Fournette, the Jacksonville Jaguars' hulking running back, kept pounding into Mitchell with legs churning. Mitchell, the Pittsburgh Steelers safety, kept trying to wrap Fournette up with gums flapping.
"He was saying I'm a rookie and stuff, and I'm not ready," Fournette said.
Fournette chugged for 181 yards and two decidedly different scores , including a 90-yard dash away from the NFL's second-ranked defense in the final minutes to seal a 30-9 victory. Fournette broke through the line of scrimmage and then kept on going.
"I mean nobody was there," said Fournette, the youngest player to score on a run of at least 90 yards. "I just took it and ran. My biggest thing is, just don't get caught, that's all."

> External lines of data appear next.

(* ===== verification/WebhookAdapter.v ===== *)
(** * Webhook adapter ([apps/mcp_runtime/webhook_adapter.py])

    Registered callbacks and, per channel, the payloads received and not yet
    read, in a bounded queue ([deque(maxlen=100)]). *)

From S2P Require Export PyUrl.
From Stdlib Require Import Ascii.

Definition _DEFAULT_MAX_STORED : nat := 100.

Record WebhookAdapter := mk_webhooks {
  wh_callback_base_url : option string;
  wh_payloads : dict (list pyval);
  wh_registered : dict pyval;
}.

(** [self._payloads.setdefault(channel, deque(maxlen=...))] *)
Definition ensure_channel (w : WebhookAdapter) (channel : string) : WebhookAdapter :=
  if dict_mem (wh_payloads w) channel then w
  else mk_webhooks (wh_callback_base_url w) (dict_set (wh_payloads w) channel []) (wh_registered w).

(** [register]; the registration id is the caller's fresh [uuid4().hex[:12]]. *)
Definition register (w : WebhookAdapter) (registration_id channel : string) (target_url : pyval) : pyval * WebhookAdapter :=
  let callback_url :=
    match target_url with
    | VNone =>
        match wh_callback_base_url w with
        | Some b => if str_truthy b then VStr (rstrip_char "/" b +:+ "/webhooks/" +:+ channel) else VNone
        | None => VNone
        end
    | v => v
    end in
  let registration := VDict [("registration_id", VStr registration_id); ("channel", VStr channel);
                             ("callback_url", callback_url)] in
  let w := mk_webhooks (wh_callback_base_url w) (wh_payloads w) (dict_set (wh_registered w) channel registration) in
  (registration, ensure_channel w channel).

Definition deregister (w : WebhookAdapter) (channel : string) : pyval * WebhookAdapter :=
  match dict_get (wh_registered w) channel with
  | None => (VDict [("channel", VStr channel); ("status", VStr "not_found")], w)
  | Some _ =>
      (VDict [("channel", VStr channel); ("status", VStr "deregistered")],
       mk_webhooks (wh_callback_base_url w) (dict_del (wh_payloads w) channel) (dict_del (wh_registered w) channel))
  end.

(** Appending to a full [deque] drops its first element. *)
Definition deque_append {A} (buf : list A) (x : A) : list A :=
  drop (length buf + 1 - _DEFAULT_MAX_STORED) (buf ++ [x]).

Definition receive_payload (w : WebhookAdapter) (channel : string) (payload : pyval) : WebhookAdapter :=
  let w := ensure_channel w channel in
  mk_webhooks (wh_callback_base_url w)
    (dict_set (wh_payloads w) channel (deque_append (default [] (dict_get (wh_payloads w) channel)) payload))
    (wh_registered w).

(** [while buf and len(results) < max_count] *)
Fixpoint pop_payloads (buf results : list pyval) (max_count : Z) : list pyval * list pyval :=
  match buf with
  | [] => (results, [])
  | x :: buf' =>
      if Z.of_nat (length results) <? max_count then pop_payloads buf' (results ++ [x]) max_count else (results, buf)
  end.

Definition get_payloads (w : WebhookAdapter) (channel : string) (max_count : Z) : list pyval * WebhookAdapter :=
  match dict_get (wh_payloads w) channel with
  | None | Some [] => ([], w)
  | Some buf =>
      let '(results, rest) := pop_payloads buf [] max_count in
      (results, mk_webhooks (wh_callback_base_url w) (dict_set (wh_payloads w) channel rest) (wh_registered w))
  end.

Definition list_registrations (w : WebhookAdapter) : dict pyval := wh_registered w.

(** ** The queue *)

(** The payloads waiting on a channel. *)
Definition waiting (w : WebhookAdapter) (channel : string) : list pyval :=
  default [] (dict_get (wh_payloads w) channel).

(** The last [n] elements *)
Definition last_n {A} (n : nat) (l : list A) : list A := drop (length l - n) l.

Lemma pop_payloads_eq buf results n :
  pop_payloads buf results n =
    (results ++ take (Z.to_nat (n - Z.of_nat (length results))) buf, drop (Z.to_nat (n - Z.of_nat (length results))) buf).
Proof.
  revert results. induction buf as [|x buf IH]; intros results; cbn [pop_payloads].
  { by rewrite take_nil, drop_nil, app_nil_r. }
  destruct (Z.ltb_spec (Z.of_nat (length results)) n).
  - rewrite IH, length_app. simpl length.
    replace (Z.to_nat (n - Z.of_nat (length results))) with
      (S (Z.to_nat (n - Z.of_nat (length results + 1)))) by lia. simpl. by rewrite <-(assoc_L (++)).
  - replace (Z.to_nat (n - Z.of_nat (length results))) with 0%nat by lia. simpl. by rewrite app_nil_r.
Qed.

(** What the channel's clients did to it, in order. *)
Inductive action := Received (payload : pyval) | Read (max_count : Z) | Registered (id : string) (target : pyval).

Definition act (w : WebhookAdapter) (channel : string) (a : action) : list pyval * WebhookAdapter :=
  match a with
  | Received p => ([], receive_payload w channel p)
  | Read n => get_payloads w channel n
  | Registered i t => ([], (register w i channel t).2)
  end.

(** Everything the reads of a run returned, and the adapter it leaves. *)
Fixpoint acts (w : WebhookAdapter) (channel : string) (l : list action) : list pyval * WebhookAdapter :=
  match l with
  | [] => ([], w)
  | a :: l' => let '(out, w') := act w channel a in let '(outs, w'') := acts w' channel l' in (out ++ outs, w'')
  end.

Definition received_by (l : list action) : list pyval :=
  omap (λ a, match a with Received p => Some p | _ => None end) l.

Lemma waiting_set b ps r c v c' :
  waiting (mk_webhooks b (dict_set ps c v) r) c' = if str_eqb c' c then v else default [] (dict_get ps c').
Proof. unfold waiting. simpl. rewrite dict_get_set. by destruct (str_eqb c' c). Qed.

Lemma ensure_channel_waiting w c c' : waiting (ensure_channel w c) c' = waiting w c'.
Proof.
  unfold ensure_channel, dict_mem, waiting. case_bool_decide as H; [done|]. simpl. rewrite dict_get_set. case_eqb; [|done].
  destruct (dict_get (wh_payloads w) c) eqn:E; [|done]. exfalso. apply H. eauto.
Qed.

Lemma receive_waiting w c p c' :
  waiting (receive_payload w c p) c' = if str_eqb c' c then deque_append (waiting w c) p else waiting w c'.
Proof.
  unfold receive_payload. rewrite waiting_set. fold (waiting (ensure_channel w c) c).
  fold (waiting (ensure_channel w c) c'). by rewrite !ensure_channel_waiting.
Qed.

Lemma get_payloads_spec w c n c' :
  (get_payloads w c n).1 = take (Z.to_nat n) (waiting w c) ∧
  waiting (get_payloads w c n).2 c' = if str_eqb c' c then drop (Z.to_nat n) (waiting w c) else waiting w c'.
Proof.
  unfold get_payloads. destruct (dict_get (wh_payloads w) c) as [[|x buf]|] eqn:E.
  2: { rewrite pop_payloads_eq. cbn [length fst snd]. rewrite waiting_set. unfold waiting at 1 2. rewrite E.
       simpl default. by rewrite Z.sub_0_r. }
  all: assert (waiting w c = []) as Hw by (unfold waiting; by rewrite E).
  all: rewrite Hw, take_nil, drop_nil; split; [done|]; simpl.
  all: by destruct (str_eqbP c' c) as [->|].
Qed.

(** Nothing is dropped while the queue never holds more than it can store. *)
Fixpoint never_full (waiting : nat) (l : list action) : Prop :=
  match l with
  | [] => True
  | Received _ :: l' => (waiting < _DEFAULT_MAX_STORED)%nat ∧ never_full (S waiting) l'
  | Read n :: l' => never_full (waiting - Z.to_nat n) l'
  | Registered _ _ :: l' => never_full waiting l'
  end.

Lemma act_waiting w c a : waiting (act w c a).2 c =
  match a with
  | Received p => deque_append (waiting w c) p
  | Read n => drop (Z.to_nat n) (waiting w c)
  | Registered _ _ => waiting w c
  end.
Proof.
  destruct a; simpl.
  - by rewrite receive_waiting, str_eqb_refl.
  - destruct (get_payloads_spec w c max_count c) as [_ ->]. by rewrite str_eqb_refl.
  - by rewrite ensure_channel_waiting.
Qed.

Lemma act_fifo w c a l : never_full (length (waiting w c)) (a :: l) →
  (act w c a).1 ++ waiting (act w c a).2 c = waiting w c ++ received_by [a] ∧ never_full (length (waiting (act w c a).2 c)) l.
Proof.
  intros Hn. rewrite act_waiting. destruct a as [p|n|i t]; simpl in *.
  - destruct Hn as [Hlt Hn]. unfold deque_append.
    replace (length (waiting w c) + 1 - _DEFAULT_MAX_STORED)%nat with 0%nat by (unfold _DEFAULT_MAX_STORED in *; lia).
    rewrite drop_0, length_app. simpl. by rewrite Nat.add_1_r.
  - destruct (get_payloads_spec w c n c) as [-> _]. by rewrite take_drop, app_nil_r, length_drop.
  - by rewrite app_nil_r.
Qed.

(** A webhook channel is a bounded first-in first-out queue.  Reading [n]
    payloads returns the oldest [n] waiting and removes exactly those; a payload
    received when 100 are waiting displaces the oldest; other channels are not
    touched.  Over any run that never overfills the channel, the payloads read
    and those still waiting are, in order, those received: none is lost,
    duplicated or reordered. *)
Theorem webhook_channel_fifo w c :
  (∀ n, (get_payloads w c n).1 = take (Z.to_nat n) (waiting w c)) ∧
  (∀ p, waiting (receive_payload w c p) c = last_n _DEFAULT_MAX_STORED (waiting w c ++ [p])) ∧
  (∀ n p c', c' ≠ c → waiting (get_payloads w c n).2 c' = waiting w c' ∧ waiting (receive_payload w c p) c' = waiting w c') ∧
  (∀ l, never_full (length (waiting w c)) l →
     (acts w c l).1 ++ waiting (acts w c l).2 c = waiting w c ++ received_by l).
Proof.
  split_and!.
  - intros n. by apply (get_payloads_spec w c n c).
  - intros p. rewrite receive_waiting, str_eqb_refl. unfold deque_append, last_n. by rewrite length_app.
  - intros n p c' Hne. destruct (get_payloads_spec w c n c') as [_ ->]. rewrite receive_waiting. by case_eqb.
  - intros l. revert w. induction l as [|a l IH]; intros w Hn; [simpl; by rewrite app_nil_r|].
    destruct (act_fifo w c a l Hn) as [Ha Hn']. simpl. destruct (act w c a) as [out w'] eqn:Ea. simpl in *.
    specialize (IH w' Hn'). destruct (acts w' c l) as [outs w'']. simpl in *.
    rewrite <-(assoc_L (++)), IH, (assoc_L (++)), Ha. unfold received_by. simpl.
    destruct a; simpl; by rewrite <-(assoc_L (++)).
Qed.

Example demo_webhook :
  let '(_, w) := register (mk_webhooks (Some "http://host/") [] []) "0123456789ab" "orders" VNone in
  let w := receive_payload (receive_payload w "orders" (VInt 1)) "orders" (VInt 2) in
  (get_payloads w "orders" 1).1 = [VInt 1] ∧ waiting (get_payloads w "orders" 1).2 "orders" = [VInt 2].
Proof. vm_compute. done. Qed.
(* ===== verification/RuntimeRequest.v ===== *)
(** * Requests to the upstream service ([apps/mcp_runtime/proxy_http.py],
      [resolve_url] and [build_request_kwargs] of [proxy_utils.py])

    From a tool's arguments to the HTTP request: the path with its parameters,
    the split between query and body, the body builders, the request itself and
    the polling of asynchronous jobs. *)

From S2P Require Export RuntimeAuth.
From Stdlib Require Import Ascii.

Definition dquote : string := String (ascii_of_N 34) "".

(** ** Path parameters *)

(** [set(...)], in the order of first occurrence *)
Definition path_argument_names (raw_path : string) : list string :=
  foldl (λ acc n, if bool_decide (n ∈ acc) then acc else acc ++ [n]) [] (placeholders None raw_path).

Definition _WRITE_METHODS : list string := ["POST"; "PUT"; "PATCH"].
Definition _BODY_PARAM_NAMES : list string := ["body"; "payload"; "data"].

(** [{k: v for k, v in d.items() if k != name}] *)
Definition without (name : string) (d : dict pyval) : dict pyval := List.filter (λ kv, negb (str_eqb kv.1 name)) d.

Definition is_write (op : Operation) : bool := bool_decide (upper (default "" (op_method op)) ∈ _WRITE_METHODS).

Definition object_like (p : Param) : bool := one_of (pa_type p) ["object"; "array"].

(** [split_query_and_body] *)
Definition split_query_and_body (op : Operation) (remaining : dict pyval) : dict pyval * option pyval :=
  match remaining with
  | [] => ([], None)
  | _ =>
      if is_write op then
        let named := match op_body_param_name op with
                     | Some n => if str_truthy n then (λ v, (n, v)) <$> dict_get remaining n else None
                     | None => None
                     end in
        match named with
        | Some (n, v) => (without n remaining, Some v)
        | None =>
            match remaining with
            | [(key, value)] =>
                let is_object_like := match next_where (λ p, str_eqb (pa_name p) key) (op_params op) with
                                      | Some p => object_like p
                                      | None => false
                                      end in
                if bool_decide (key ∈ _BODY_PARAM_NAMES) || is_object_like then ([], Some value)
                else ([], Some (VDict remaining))
            | _ => ([], Some (VDict remaining))
            end
        end
      else (remaining, None)
  end.
(* ===== verification/RuntimeProxy.v ===== *)
(** * The runtime proxy ([apps/mcp_runtime/proxy.py], [cli_executor.py],
      [obs_success], [obs_fail], [proto_fail] and [check_protocol_errors] of
      [proxy_utils.py], the sessions of [proxy_streaming.py])

    One invocation of a tool: the circuit breaker, the choice of transport, the
    call, the protocol's errors, the result, and what is recorded on each exit. *)

From S2P Require Export RuntimeSql RuntimeStreams.
From Stdlib Require Import Ascii.

(** ** Command lines *)

(** [[^\w@%+=:,./-]] *)
Definition shell_safe (c : ascii) : bool :=
  is_word c || bool_decide (c ∈ ["@"%char; "%"%char; "+"%char; "="%char; ":"%char; ","%char; "."%char; "/"%char; "-"%char]).

(** [shlex.quote] *)
Definition shlex_quote (s : string) : string :=
  if negb (str_truthy s) then "''"
  else if str_all shell_safe s then s
  else "'" +:+ str_replace "'" ("'" +:+ dquote +:+ "'" +:+ dquote +:+ "'") s +:+ "'".

(** [_make_flag] *)
Definition _make_flag (name style : string) : string :=
  let clean := map_str (λ c, if bool_decide (c = "_"%char) then "-"%char else c) name in
  if str_eqb style "posix" then "-" +:+ clean
  else if str_eqb style "windows" then "/" +:+ clean
  else "--" +:+ clean.

Section command_line.
Context (repr : pyval → string).

Definition argument_words (style : string) (kv : string * pyval) : list string :=
  match kv.2 with
  | VNone => []
  | VBool b => if b then [_make_flag kv.1 style] else []
  | v => [_make_flag kv.1 style; shlex_quote (py_str repr v)]
  end.

(** [_build_command] *)
Definition _build_command (config : CliOperationConfig) (arguments : dict pyval) : list string :=
  (cl_command config :: cl_subcommands config) ++ concat (argument_words (cl_args_style config) <$> arguments).
End command_line.

(** What becomes of a process; a return code may be unknown. *)
Inductive process :=
| NotFound
| NotStarted (error : string)
| TimedOut
| Exited (stdout stderr : string) (returncode : option Z).
Lemma request_payload_roundtrip_witness :
  job_id_wf (Some 5%N) ∧
  let r := mk_request (Some "http://x") None None None None None None [] (Some 5%N) in
  match to_payload r with
  | Ok payload => from_payload (λ _, "") payload = Some (Ok r)
  | Raise e => exn_type e = "ValueError"
               ∧ opt_truthy (rq_source_url r) = false ∧ opt_truthy (rq_source_content r) = false
  end.
Proof.
  split; [vm_compute; reflexivity|].
  exact (request_payload_roundtrip (λ _, "")
    (mk_request (Some "http://x") None None None None None None [] (Some 5%N)) eq_refl).
Defined.

(** No option key of the reserved [__compiler_] namespace is ever reported
    as a caller-controlled option, and every other key is reported with the
    value it was stored with. *)
Theorem public_options_hide_internal request k :
  dict_wf (rq_options request) →
  let stored := store_compilation_request_options request in
  (public_compilation_options stored ≫= λ d, dict_get d k) =
    (if is_internal k then None else dict_get (rq_options request) k).
Proof.
  intros Hwf stored.
  assert ((split_compilation_options stored).1 = external_part (rq_options request)) as Hpub.
  { unfold stored, store_compilation_request_options.
    destruct (split_compilation_options (Some (rq_options request))) as [p i] eqn:Hs.
    pose proof (split_parts (Some (rq_options request)) p i Hwf Hs) as (Hp & Hi & Hwp & Hwi).
    rewrite split_wf in Hs by done. simplify_eq.
    set (i' := match set_opt _ _ _ with [] => _ | _ => _ end).
    assert (only_internal i' ∧ dict_wf i') as [Hi' Hwi'].
    { unfold i'. destruct (set_opt _ _ _); [done|].
      split; [by apply only_internal_set|by apply dict_wf_set]. }
    unfold dict_or_none. rewrite merge_disjoint by done.
    destruct (external_part _ ++ i') eqn:E; [by apply app_eq_nil in E as [-> _]|].
    rewrite <-E, <-(merge_disjoint _ i') by done. by rewrite split_merge. }
  unfold public_compilation_options. rewrite Hpub.
  assert (dict_get (external_part (rq_options request)) k =
    if is_internal k then None else dict_get (rq_options request) k) as <-.
  { clear. induction (rq_options request) as [|[k' v] d IH]; simpl; [by destruct (is_internal k)|].
    destruct (is_internal k') eqn:E; simpl; case_eqb; rewrite ?E; auto.
    rewrite IH. by rewrite E. }
  by destruct (external_part _).
Qed.

Lemma public_options_hide_internal_witness :
  let r := mk_request None None None (Some "f") None None None [("a", VInt 1); ("__compiler_x", VInt 2)] None in
  dict_wf (rq_options r) ∧
  (public_compilation_options (store_compilation_request_options r) ≫= λ d, dict_get d "__compiler_x")
    = (if is_internal "__compiler_x" then None else dict_get (rq_options r) "__compiler_x").
Proof.
  assert (dict_wf [("a", VInt 1); ("__compiler_x", VInt 2)]) as H by by_eval.
  split; [exact H|].
  exact (public_options_hide_internal
    (mk_request None None None (Some "f") None None None [("a", VInt 1); ("__compiler_x", VInt 2)] None)
    "__compiler_x" H).
Defined.
Definition resolve_stage_definitions (request : CompilationRequest) (cx : CompilationContext)
    : comp S exn (list StageDefinition * CompilationContext) :=
  match dict_get (rq_options request) "from_stage" with
  | Some (VStr raw) =>
      if negb (str_truthy (strip raw)) then ret (stage_definitions, cx)
      else
        from_stage <- stage_of_value (strip raw) ;;
        start_index <- from_option_or (key_error (stage_value from_stage)) (stage_index from_stage) ;;
        if (start_index <=? 1)%nat then ret (drop start_index stage_definitions, cx)
        else
          match compilation_resume_checkpoint (Some (rq_options request)) with
          | None =>
              raise (runtime_error ("Retry from stage " +:+ stage_value from_stage
                       +:+ " requires a persisted checkpoint."))
          | Some cp =>
              expected <- from_option_or (runtime_error "unreachable: index in range")
                (sd_stage <$> stage_definitions !! (start_index - 1)%nat) ;;
              completed <- stage_of_value (cp_completed_stage cp) ;;
              if negb (bool_decide (completed = expected)) then
                raise (runtime_error
                  ("Retry checkpoint does not match the requested stage boundary: expected "
                   +:+ stage_value expected +:+ ", found " +:+ stage_value completed +:+ "."))
              else
                ret (drop start_index stage_definitions,
                     mk_context (cx_job_id cx) (cx_request cx) (cp_payload cp) (cp_protocol cp)
                       (cp_service_name cp) (cx_stage_results cx))
          end
  | _ => ret (stage_definitions, cx)
  end.

(** The stages of one execution, from the started job to its result. *)
Definition run_pipeline (cx : CompilationContext) (defs : list StageDefinition)
    : comp S exn CompilationResult :=
  let job_id := cx_job_id cx in
  append_event job_id JOB_CREATED None None None None ;;;
  append_event job_id JOB_STARTED None None None None ;;;
  cx <- fold_each run_one_stage cx defs ;;
  final_stage <- from_option_or (mk_exn "IndexError" "tuple index out of range" []) (last_stage defs) ;;
  mark_job_succeeded job_id final_stage
    (cx_protocol cx) (cx_service_name cx) (cx_service_name cx) ;;;
  append_event job_id JOB_SUCCEEDED (Some final_stage) None
    (Some [("protocol", opt_str (cx_protocol cx)); ("service_name", opt_str (cx_service_name cx))])
    None ;;;
  record_terminal_job_metric SUCCEEDED ;;;
  ret (mk_result job_id SUCCEEDED final_stage (cx_payload cx)).

Definition run (request : CompilationRequest) : comp S exn CompilationResult :=
  job_id <- create_job request (rq_job_id request) ;;
  existing_status <- get_job_status job_id ;;
  match existing_status with
  | Some st =>
      if is_non_reentrant st then
        final_stage <- from_option_or (mk_exn "IndexError" "tuple index out of range" [])
          (last_stage stage_definitions) ;;
        ret (mk_result job_id st final_stage [])
      else
        r <- resolve_stage_definitions request (initial_context job_id request) ;;
        run_pipeline r.2 r.1
  | None =>
      r <- resolve_stage_definitions request (initial_context job_id request) ;;
      run_pipeline r.2 r.1
  end.
End workflow.

(** ** The event stream of one execution *)

(** Attempt [n] of a stage: started, then ended by [t]. *)
Definition attempt_log (stage : CompilationStage) (t : CompilationEventType) (n : Z) : list log_entry :=
  [entry STAGE_STARTED (Some stage) (Some n); entry t (Some stage) (Some n)].

(** Attempts [from .. to-1] retried, attempt [to] ended by [t]. *)
Definition attempts_log (stage : CompilationStage) (t : CompilationEventType) (from to : Z) : list log_entry :=
  (seqZ from (to - from) ≫= attempt_log stage STAGE_RETRYING) ++ attempt_log stage t to.

Definition stage_log (t : CompilationEventType) (dn : StageDefinition * Z) : list log_entry :=
  attempts_log (sd_stage dn.1) t 1 dn.2.

(** Completed stages, each with the number of the attempt that succeeded. *)
Definition completed_log (done : list (StageDefinition * Z)) : list log_entry :=
  done ≫= stage_log STAGE_SUCCEEDED.

(** Rolled-back stages, each with whether its compensation succeeded. *)
Definition rollback_log (outs : list (CompilationStage * bool)) : list log_entry :=
  outs ≫= λ o, [entry ROLLBACK_STARTED (Some o.1) None;
                entry (if (o.2 : bool) then ROLLBACK_SUCCEEDED else ROLLBACK_FAILED) (Some o.1) None].

(** The terminal status of a failed execution. *)
Definition failure_status (outs : list (CompilationStage * bool)) : CompilationStatus :=
  match outs with
  | [] => FAILED
  | _ => if forallb snd outs then ROLLED_BACK else FAILED
  end.

Definition failure_event (st : CompilationStatus) : CompilationEventType :=
  match st with ROLLED_BACK => JOB_ROLLED_BACK | _ => JOB_FAILED end.

(** The stages to compensate when those of [completed] have run: the
    rollback-enabled ones, newest definition first. *)
Definition stages_to_roll_back (defs : list StageDefinition) (completed : list CompilationStage)
    : list CompilationStage :=
  sd_stage <$> List.filter
    (λ d, sd_rollback_enabled d && bool_decide (sd_stage d ∈ completed)) (rev defs).

Definition opening_log : list log_entry := [entry JOB_CREATED None None; entry JOB_STARTED None None].

Lemma attempts_log_last stage t n : attempts_log stage t n n = attempt_log stage t n.
Proof. unfold attempts_log. by rewrite Z.sub_diag. Qed.

Lemma attempts_log_cons stage t n m :
  n < m → attempts_log stage t n m = attempt_log stage STAGE_RETRYING n ++ attempts_log stage t (n + 1) m.
Proof.
  intros Hlt. unfold attempts_log. rewrite (seqZ_cons n) by lia. rewrite bind_cons, <-(assoc_L (++)).
  by replace (Z.pred (m - n)) with (m - (n + 1)) by lia.
Qed.

Lemma rollback_log_snoc outs o : rollback_log (outs ++ [o]) = rollback_log outs ++ rollback_log [o].
Proof. unfold rollback_log. by rewrite bind_app. Qed.

Lemma completed_log_snoc done dn :
  completed_log (done ++ [dn]) = completed_log done ++ stage_log STAGE_SUCCEEDED dn.
Proof. unfold completed_log. rewrite bind_app. simpl. by rewrite app_nil_r. Qed.

Lemma stage_result_is_Some cx stage :
  bool_decide (is_Some (stage_result cx stage)) = bool_decide (stage ∈ (cx_stage_results cx).*1).
Proof.
  apply bool_decide_ext. unfold stage_result. generalize (cx_stage_results cx). intros l.
  induction l as [|[st r] l IH]; simpl; [split; [by intros [? ?]|by inversion 1]|].
  destruct (decide (st = stage)) as [->|Hne].
  - rewrite bool_decide_true by done. split; [left|by eauto].
  - rewrite bool_decide_false by done. rewrite IH, elem_of_cons. naive_solver.
Qed.

(** ** Resuming from a checkpoint *)

Lemma parse_stage_Some v st : parse_stage v = Some st → v = stage_value st.
Proof.
  unfold parse_stage. intros [_ Heq]%List.find_some. by destruct (str_eqbP (stage_value st) v).
Qed.

Lemma stage_index_Some defs stage k :
  stage_index defs stage = Some k → ∃ d, defs !! k = Some d ∧ sd_stage d = stage.
Proof.
  unfold stage_index. set (f := λ acc id, _).
  enough (∀ l acc, (∀ id : nat * StageDefinition, id ∈ l → defs !! id.1 = Some id.2) →
    (∀ j, acc = Some j → ∃ d, defs !! j = Some d ∧ sd_stage d = stage) →
    ∀ j, foldl f acc l = Some j → ∃ d, defs !! j = Some d ∧ sd_stage d = stage) as Hgo.
  { apply Hgo; [|done]. intros [i d] Hin. by apply elem_of_lookup_imap in Hin as (i' & d' & [= -> ->] & ?). }
  induction l as [|id l IH]; intros acc Hl Hacc; simpl; [done|].
  apply IH; [intros; apply Hl; by right|]. intros j. unfold f.
  case_decide as Heq; [|by apply Hacc]. intros [= <-].
  exists id.2. split; [|done]. apply Hl. left.
Qed.

(** What an accepted resume request means: [k] is where the stages start. *)
Definition resumes_at (defs : list StageDefinition) (request : CompilationRequest)
    (cx : CompilationContext) (k : nat) (cx' : CompilationContext) : Prop :=
  (k < length defs)%nat
  ∧ (match dict_get (rq_options request) "from_stage" with
     | Some (VStr raw) =>
         str_truthy (strip raw) = true → stage_value <$> (sd_stage <$> defs !! k) = Some (strip raw)
     | _ => k = 0%nat
     end)
  ∧ match k with
    | O | 1%nat => cx' = cx
    | S j =>
        ∃ cp, compilation_resume_checkpoint (Some (rq_options request)) = Some cp
          ∧ stage_value <$> (sd_stage <$> defs !! j) = Some (cp_completed_stage cp)
          ∧ cx' = mk_context (cx_job_id cx) (cx_request cx) (cp_payload cp) (cp_protocol cp)
                    (cp_service_name cp) (cx_stage_results cx)
    end.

Not on this day as the 240-pound budding star put an exclamation point on what the Jaguars (3-2) hope will be a springboard to contention after spending the better part of a decade waffling between bad and really bad.
Now comes the hard part for coach Doug Marrone and his surprising club: stringing together performances like the one that left the Steelers (3-2) shaking their heads and Heinz Field desolate by the final gun. The Jaguars started the season by destroying Houston on the road, then were drummed at home by Tennessee. They crushed Baltimore in London, then crashed back to earth by falling to the New York Jets in overtime.
"We have weeks where we are kind of sluggish," Fournette said. "We have to pick up our attitude despite of a win be more consistent. We win one game. Let's win two in a row. Let's win three in a row."
Right now Jacksonville will have to settle for one that they believe makes a statement that their best start since 2010 is hardly a fluke. The Jaguars picked off Pittsburgh quarterback Ben Roethlisberger five times , returning for scores on consecutive possessions in the third quarter to transform a two-point deficit into an 11-point lead.
Jacksonville forced an NFL-low 13 turnovers while going 3-13 in 2016. The Jaguars already have 15 takeaways through five weeks in 2017.
"At any given time we feel like we have somebody who can change the game, whether it's a sack, a sack-fumble, pick-6, and I think we showed it," said Jacksonville safety Tashaun Gipson, who finished with two interceptions. "I think this is a complete different ballclub compared to last year."
So does Pittsburgh, at least offensively. The Steelers (3-2) were held without a touchdown at home for the first time since 2007 while taking their worst home loss in coach Mike Tomlin's 11 seasons.
"I'm concerned when we lose," Tomlin said. "I'm concerned when we don't take care of the ball. We did not do that today."
Other takeaways from Jacksonville's first victory over the Steelers in a decade:
HE CAN FLY: The Jaguars took Fournette in the first round of the draft because of his rare combination of power and speed. Maybe it's time to add another adjective: high-flyer. Fournette put Jacksonville in front in the first half with a gravity escaping leap. He took the handoff from Blake Bortles and launched himself in the air at the 4. He didn't come down until he'd cleared the line of scrimmage and the goal line.
"I noticed the line knocked everybody down," he said. "I jumped 5 yards. I was nowhere near the goal line. I jumped 5 yards back and I made it. I surprised myself."
ROUGH ROETHLISBERGER: Roethlisberger has thrown four interceptions three times in his career. When his desperation heave to the end zone was snagged by Gipson with 3:16 left, it gave him five on the day, the most by a Steelers quarterback since Mark Malone did it against Cleveland 30 years ago. While stressing he wasn't going to panic, Roethlisberger knows he needs to play better going forward if the Steelers want to be legitimate Super Bowl contenders.
"It's hard to say what's going on," Roethlisberger said.
HAPPY HOMECOMING: Barry Church's 51-yard pick six gave the Jaguars a 20-9 lead and sent the array of family and friends who turned out to see the Pittsburgh native into a frenzy.
"I played at Heinz Field freshman year at Toledo," Church said. "We came to Pitt and got destroyed. This is a better feeling."
RUN STOPPERS? Pittsburgh's run defense has been spotty at best. Two weeks after getting gashed for over 200 yards by Chicago in an overtime loss at Soldier Field, the Jaguars ran for 231 yards and needed quarterback Blake Bortles to throw the ball just once in the second half to win.
"Definitely demoralizing," Steelers linebacker Ryan Shazier said. "You definitely know you're going to try to stop something ... if they're just able to continually run the ball, it starts to wear on you."